My point was that neither you nor I can judge what is "art" and what is "noise". And no one knows what will, or will not, be remembered in 10, 20, 50 years' time.

Vivaldi was a rock-star in his day. He was pretty popular. Then he died. Unlike Mozart, Vivaldi's works were mostly forgotten until they were rediscovered two-hundred years later. From the standpoint of the 1800's, Vivaldi would have been as much of a flash-in-the-pan as Nickleback will (hopefully) be in 50 years. Yet today, Vivaldi is "one of the greats". And that's my point.

Quote:

...but the past 20 years have shown a steady decline in all of the major art forms.


Really?
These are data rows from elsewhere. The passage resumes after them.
(** * decode_mesytec_vme_data: the word decoder of the mesytec VME tool

    A shallow embedding of [decode_mesytec_vme_word] and of the branch
    selection of [print_decoded_vme_word]
    (decode-mesytec-vme-data/decode_mesytec_vme_data.cc), with the
    properties of the decoder proved over it; further down, the text that
    the renderer prints and the read-decode-print loop of [main].

    A [std::uint32_t] is a [Z] in [0, 2^32).  The operators [&] and [/] of
    the source work on 32-bit unsigned operands and never leave that range,
    so they are [Z.land] and [Z.div]; the narrowing that C++ performs when a
    32-bit value is stored into a [std::uint8_t] or [std::uint16_t] member is
    written out as a reduction modulo [2^8] or [2^16]. *)

From Stdlib Require Import ZArith List Bool Lia Permutation.
From Stdlib Require Import Ascii String.
Import ListNotations.

Local Open Scope Z_scope.

(** ** Machine integers *)

Definition is_u32 (w : Z) : Prop := 0 <= w < 2 ^ 32.

(** Conversion of an unsigned value to an unsigned type of [bits] bits. *)
Definition to_unsigned (bits v : Z) : Z := v mod 2 ^ bits.

(** ** The record, as [struct DecodedVMEDataWord] declares it *)

Record DecodedVMEDataWord : Type := mkDecoded {
  word : Z;                    (* std::uint32_t *)
  header_found : bool;         (* bool : 1 *)
  data_found : bool;
  extended_ts_found : bool;
  fill_word_found : bool;
  eoe_found : bool;
  (* header *)
  data_length : Z;             (* std::uint16_t *)
  module_setting : Z;          (* std::uint8_t *)
  module_id : Z;               (* std::uint8_t *)
  (* data word *)
  channel_address : Z;         (* std::uint8_t *)
  mdpp_flags : Z;              (* std::uint8_t *)
  (* extended timestamp *)
  high_stamp : Z;              (* std::uint16_t *)
  (* EndOfEvent *)
  low_stamp : Z                (* std::uint32_t *)
}.

(** The members of the struct, by name, for the assignments below. *)
Inductive Member : Type :=
  | M_word
  | M_header_found | M_data_found | M_extended_ts_found
  | M_fill_word_found | M_eoe_found
  | M_data_length | M_module_setting | M_module_id
  | M_channel_address | M_mdpp_flags
  | M_high_stamp
  | M_low_stamp.

(** Declared width of each member, in bits. *)
Definition width (m : Member) : Z :=
  match m with
  | M_word | M_low_stamp => 32
  | M_data_length | M_high_stamp => 16
  | M_module_setting | M_module_id | M_channel_address | M_mdpp_flags => 8
  | M_header_found | M_data_found | M_extended_ts_found
  | M_fill_word_found | M_eoe_found => 1
  end.

(** [DecodedVMEDataWord result = {};]: every member zero, every flag false. *)
Definition zero_initialized : DecodedVMEDataWord :=
  mkDecoded 0 false false false false false 0 0 0 0 0 0 0.
(** * Theorems *)

Lemma fold_validate_items_step db cart acc :
  fold_left (validate_items_step db) cart acc =
  (acc ++ map message (flat_map (spec_line_errors db) cart))%list.
Proof.
  revert acc. induction cart as [|line cart IH]; intros acc; simpl.
  - by rewrite app_nil_r.
  - rewrite IH. unfold validate_items_step, spec_line_errors.
    destruct (get_active_product db (product_id line)) as [p|]; simpl.
    + destruct (Product.stock p <? quantity line); simpl; [|done].
      by rewrite <- app_assoc.
    + by rewrite <- app_assoc.
Qed.

Lemma validate_items_refines db cart :
  validate_items db cart =
  match spec_validate db cart with
  | [] => inr cart
  | errs => inl (map message errs)
  end.
Proof.
  destruct cart as [|line cart]; [done|].
  unfold validate_items, spec_validate.
  rewrite fold_validate_items_step, app_nil_l.
  by destruct (flat_map (spec_line_errors db) (line :: cart)).
Qed.

(** ** Validation (C3) *)

Lemma item_errors_nil (db : DB) line :
  item_errors db line = [] ↔ ¬ line_rejected db line.
Proof.
  unfold item_errors, line_rejected, validate_product_id, validate_quantity.
  destruct (get_active_product db (product_id line)) as [p|]; simpl.
  - destruct (quantity line <? 1) eqn:Hq; simpl.
    + apply Z.ltb_lt in Hq. split; [done|]. intros H. exfalso. apply H. by right.
    + apply Z.ltb_ge in Hq. split; [|done]. intros _ [?|?]; [done|lia].
  - split; [done|]. intros H. exfalso. apply H. by left.
Qed.

Lemma any_nonempty_item_errors (db : DB) items :
  any_nonempty (map (item_errors db) items) = true ↔ Exists (line_rejected db) items.
Proof.
  unfold any_nonempty. rewrite existsb_exists, Exists_exists. split.
  - intros (d & (line & <- & Hline%list_elem_of_In)%in_map_iff & Hd).
    exists line. split; [done|].
    destruct (decide (item_errors db line = [])) as [He|He]; [by rewrite He in Hd|].
    unfold line_rejected.
    destruct (get_active_product db (product_id line)) as [p|] eqn:Hp; [|by left].
    destruct (decide (quantity line < 1)) as [|Hq]; [by right|].
    exfalso. apply He. apply item_errors_nil. unfold line_rejected. rewrite Hp.
    by intros [?|?].
  - intros (line & Hline%list_elem_of_In & Hrej).
    exists (item_errors db line). split; [by apply in_map|].
    destruct (item_errors db line) eqn:He; [|done].
    by apply item_errors_nil in He.
Qed.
Because I know a few Art History PhD's that would disagree with you. The rise of digital media has produced an explosion of Art that's unlike anything the world has ever seen. Of course it's not all wonderful. But that's the way it works. There were a lot of Parisian artists in the 20's and American & British musicians in the 60's who were pretty awful. And History has forgotten them.

I'm not saying that Nickleback or Kanye West is the next Vivaldi. God help us. But what I am saying is that only the jaded cynic has the view that, "Art is dead".

Quote:

It seems the majority of modern music is just a pathetic echo of the past or a horrible auto-tuned vision of the future.

So says you. Look beyond the FM dial. Look beyond American Idol. There are tens-of-thousands of artists out there - real artists - who are creating new, innovative, or just plain good music. And that's part of the problem. There's so much to choose from. Sure, there's a lot of mass-market crap. Tons. But it's just like there's a McDonalds or an Applebees on every corner. People eat there because it's easy and it's what they like. Music is the same. There's a lot of mass-market noise out there because that's what many consumers want, and the record companies keep shoveling it in. But it doesn't mean that you must have a BigMac for dinner. wink Look deeper. There's great stuff (even well-mastered stuff) out there.

Peace. Really.

And for the record, I'm 33. I listen primarily to Jazz & Classical, though occasionally I do enjoy a little Daft Punk. cool


Edited by PeterChenoweth (01/04/11 06:53 PM)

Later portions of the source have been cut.